HTSMCs were plated on six-well culture plates with coverslips. Cells were treated with 150 pg/ml TNF-α in the absence or presence of inhibitors and washed twice with ice-cold PBS. Immunofluorescence staining was performed as previously described (17). The staining was performed by incubating with 10% normal goat serum in PBS for 30 min followed by incubating with anti-NF-κB p65 or anti-phospho-Akt Ab (1:100 dilution) for 1 h in PBS with 1% BSA, washing three times with PBS, incubating for 1 h with FITC-conjugated goat anti-rabbit Ab (1:100 dilution) in PBS with 1% BSA, washing three times with PBS, and finally mounting with aqueous mounting medium. The images observed under a fluorescence microscope (Nikon, Optiphoto 2/EFD2).
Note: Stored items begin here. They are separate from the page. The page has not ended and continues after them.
(** A step of the loops keeps somebody watching. *)
Lemma step_watched o x lab s' : life_inv o x -> step (sch x) lab s' ->
  (frozen x = true -> threads s' !! 0%nat = threads (sch x) !! 0%nat) -> from_tasks x lab ->
  phase x <> S_none -> started x = true -> Exists unbound (m_fibers s') ->
  watched (mkLife s' (own x) (phase x) (started x)).
Proof.
  intros Hinv Hst Hfr Hd Hph Hs Hex.
  (* whoever stepped is not the caller's place at rest *)
  assert (forall i l l', threads (sch x) !! i = Some l -> threads s' = <[i := l']> (threads (sch x)) ->
    l_pc l <> l_pc l' -> roots (own x) = 1%nat -> i = 0%nat -> phase x = S_flagged \/ phase x = S_root) as Hmoved.
  { intros i l l' Hl Ht Hne Hr ->. destruct (phase x) eqn:Ep; try (by right). all: exfalso.
    all: assert (frozen x = true) as Hf by (unfold frozen, roots in *; rewrite Ep; by destruct (m_rootFiber (own x))).
    all: specialize (Hfr Hf); rewrite Ht, list_lookup_insert_eq in Hfr by (by eapply lookup_lt_Some).
    all: congruence. }
  (* a thread with a fiber on its stack watches *)
  assert (forall j lj, threads (sch x) !! j = Some lj -> own_of lj <> None ->
    roots (own x) = 1%nat -> j = 0%nat -> phase x = S_flagged \/ phase x = S_root) as Howns.
  { intros j lj Hj Ho Hr ->. destruct (li_rest _ _ Hinv Hr) as (l & Hl & Hrest).
    assert (lj = l) as -> by congruence. unfold root_rests in Hrest. unfold own_of in Ho.
    destruct (phase x) as [| | |[] ?|[]]; try (by rewrite Hrest in Ho); by right. }
  destruct (step_effect _ _ _ Hst) as [i l l' Hl Ht Hne Hpc Hgo|i l l' Hl Ht Hne Hpc Hq Hwhy|Ht Hq].
  - exists i, l'. cbn. split; [by rewrite Ht, list_lookup_insert_eq by (by eapply lookup_lt_Some)|].
    split; [done|]. by apply (Hmoved i l l').
  - rewrite Hq in Hex.
    assert (exists j lj, threads (sch x) !! j = Some lj /\ leaving lj = false /\ j <> i
      /\ (roots (own x) = 1%nat -> j = 0%nat -> phase x = S_flagged \/ phase x = S_root)) as (j & lj & Hj & Hlj & Hji & Hr).
    + destruct Hwhy as [Hlv|[Htop Hcpu]].
      * destruct (li_watched _ _ Hinv Hph Hs Hex) as (j & lj & Hj & Hlj & Hr). exists j, lj. split_and!; try done.
        intros ->. congruence.
      * apply Exists_exists in Hex as (ft & Hin & Hu). rewrite Forall_forall in Hcpu.
        destruct (Hcpu ft Hin Hu) as (f & _ & He). destruct (li_cpu _ _ Hinv f He) as (j & lj & Hj & Ho).
        exists j, lj. split; [done|]. split; [unfold leaving; unfold own_of in Ho; by destruct (l_pc lj)|].
        split; [|apply (Howns j lj Hj); congruence].
        intros ->. assert (lj = l) as -> by congruence. unfold own_of in Ho. by rewrite Htop in Ho.
    + exists j, lj. cbn. split_and!; try done. by rewrite Ht, list_lookup_insert_ne.
  - destruct Hq as [[ft ->]|Hq].
    + destruct Hd as [|(l & f & b & Hin & Hpc)]; [done|]. apply list_elem_of_lookup_1 in Hin as [i Hi].
      exists i, l. cbn. rewrite Ht. split; [done|]. split; [unfold leaving; by rewrite Hpc|].
      apply (Howns i l Hi). unfold own_of. by rewrite Hpc.
    + rewrite Hq in Hex. destruct (li_watched _ _ Hinv Hph Hs Hex) as (i & l & Hi & Hlv & Hr).
      exists i, l. cbn. by rewrite Ht.
Qed.

Lemma l_run_inv o x lab s' : life_inv o x -> step (sch x) lab s' -> m_autoStop s' = m_autoStop (sch x) ->
  m_stopping s' = m_stopping (sch x) ->
  (frozen x = true -> threads s' !! 0%nat = threads (sch x) !! 0%nat) -> from_tasks x lab ->
  life_inv o (mkLife s' (own x) (phase x) (started x)).
Proof.
  intros Hinv Hst Ha Hb Hfr Hd. pose proof (step_length _ _ _ Hst) as Hlen.
  pose proof Hinv as [Hroot Hcount Hnone Hflag Hstay Hcpu Hrest Hlength Hjoin Hwatch].
  constructor; cbn [sch own phase started]; try done.
  - intros Hp. rewrite Ha. by apply Hnone.
  - intros Hp. rewrite Hb. by apply Hflag.
  - rewrite Ha. intros Hf. eapply step_staying; eauto.
  - by eapply step_owned.
  - intros Hr. destruct (Hrest Hr) as (l & Hl & Hx). destruct (frozen x) eqn:Ef.
    + exists l. by rewrite Hfr.
    + assert (phase x = S_root) as Hp.
      { unfold frozen, roots in *. destruct (m_rootFiber (own x)); [by destruct (phase x)|done]. }
      destruct (lookup_lt_is_Some_2 (threads s') 0%nat) as [l' Hl'].
      { rewrite Hlen. by eapply lookup_lt_Some. }
      exists l'. split; [done|]. unfold root_rests. cbn. by rewrite Hp.
  - by rewrite Hlen.
  - unfold joining in *. cbn [phase own sch]. rewrite Hlen.
    destruct (phase x) as [| | |c rest|c]; try done; destruct Hjoin as [Hm Hall]; (split; [done|]); intros i Hi.
    + destruct (Hall i Hi) as [?|?]; [by left|right; by eapply exited_stays].
    + eapply exited_stays; eauto.
  - intros Hp Hs Hex. by eapply (step_watched o x lab).
Qed.

Lemma l_start_inv o x tids x' : life_inv o x -> phase x = S_none -> length tids = m_threadCount (own x) ->
  start_threads tids x = Ok x' -> life_inv o x'.
Proof.
  intros [Hroot Hcount Hnone Hflag Hstay Hcpu Hrest Hlength Hjoin Hwatch] Hp Ht. unfold start_threads, start.
  destruct (m_stopping (sch x)); cbn [negb]; [|by intros [= <-]].
  unfold joining in Hjoin. rewrite Hp in Hjoin.
  destruct (m_threads (own x)) eqn:Em; [|done]. intros [= <-].
  assert (length (threads (sch x)) = roots o) as Hl.
  { pose proof (f_equal length Hjoin) as Hz. rewrite length_seq in Hz. cbn in Hz. unfold roots in *.
    rewrite Hroot in Hz. destruct (started x); lia. }
  assert (roots (own x) = roots o) as Hr by (unfold roots; by rewrite Hroot).
  specialize (Hnone Hp). specialize (Hstay Hnone).
  constructor; unfold joining, roots, watched, frozen, root_rests in *; cbn [sch own phase started m_rootFiber m_threadCount
    threads m_autoStop states m_fibers m_threads] in *; try done.
  - intros _. apply Forall_app. split; [done|]. apply Forall_fmap, Forall_true. done.
  - intros f Hf. destruct (Hcpu f Hf) as (i & l & Hi & Ho). exists i, l. split; [|done]. by apply lookup_app_l_Some.
  - intros Hone. destruct (Hrest Hone) as (l & Hl0 & Hx). exists l. split; [by apply lookup_app_l_Some|].
    by rewrite Hp in *.
  - rewrite length_app, length_fmap, Hl. lia.
  - rewrite Hp, length_app, length_fmap, Hl, Hr. f_equal. lia.
Qed.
Chromatin immunoprecipitation assay.
To detect the in vivo association of nuclear proteins with human MMP-9 promoter, chromatin immunoprecipitation (ChIP) analysis was conducted as previously described (39) with some modifications. HTSMCs in 100-mm dishes were grown to confluence and serum starved for 24 h. After treatment with TNF-α, protein-DNA complexes were fixed by 1% formaldehyde in PBS. The fixed cells were washed and lysed in SDS-lysis buffer (1% SDS, 5 mM EDTA, 1 mM PMSF, 50 mM Tris·HCl, pH 8.1), and sonicated on ice until the DNA size became ∼200–1,000 base pairs. The samples were centrifuged, and the soluble chromatin was precleared by incubation with sheared salmon sperm DNA-protein agarose A slurry (Upstate) for 30 min at 4°C with rotation. After centrifugation at 800 rpm for 1 min, one portion of the precleared supernatant was used as DNA input control, and the remains were subdivided into aliquots and then incubated with a nonimmune rabbit immunoglobulin G (IgG; Upstate), IgG Ab to NF-κB p65 (were from Santa Cruz), anti-p300 (sc-585; Santa Cruz), or anti-acetylated histone H3 (06–599; Upstate), respectively, overnight at 4°C. The immunoprecipitated complexes of Ab-protein-DNA were collected by using the above protein A beads, and washed successively with low-salt buffer (0.1% SDS, 1% Triton X-100, 2 mM EDTA, 20 mM Tris·HCl, pH 8.1, 150 mM NaCl), high-salt buffer (same as the low-salt buffer but with 500 mM NaCl), LiCl buffer (0.25 M LiCl, 1% NP-40, 1% deoxycholate, 1 mM EDTA, 10 mM Tris-HCl , pH 8.1), and Tris-EDTA (pH 8.0), and then eluted with elution buffer (1% SDS, 100 mM NaHCO3). The cross-linking of protein-DNA complexes was reversed by incubation with 5 M NaCl at 65°C for 4 h, and DNA was digested with 10 μg of proteinase K (Sigma)/ml for 1 h at 45°C. The DNA was then extracted with phenol-chloroform, and the purified DNA pellet was precipitated with isopropanol. After washing, the DNA pellet was resuspended in H2O and subjected to PCR amplification with the forward (5′-TGTCCCTTTACTGCCCTGA-3′) and reverse (5′-ACTCCAGGCTCTGTCCTCCTCTT-3′), which were specifically designed from the MMP-9 promoter region (−657 to −484) (43). PCR products were analyzed on ethidium bromide-stained agarose gels.
Analysis of data.
Concentration-effect curves were fitted and EC50 values were estimated using the GraphPad Prism Program (GraphPad, San Diego, CA). Data were expressed as the means ± SE and were analyzed with a one-way ANOVA at a P < 0.05 level of significance.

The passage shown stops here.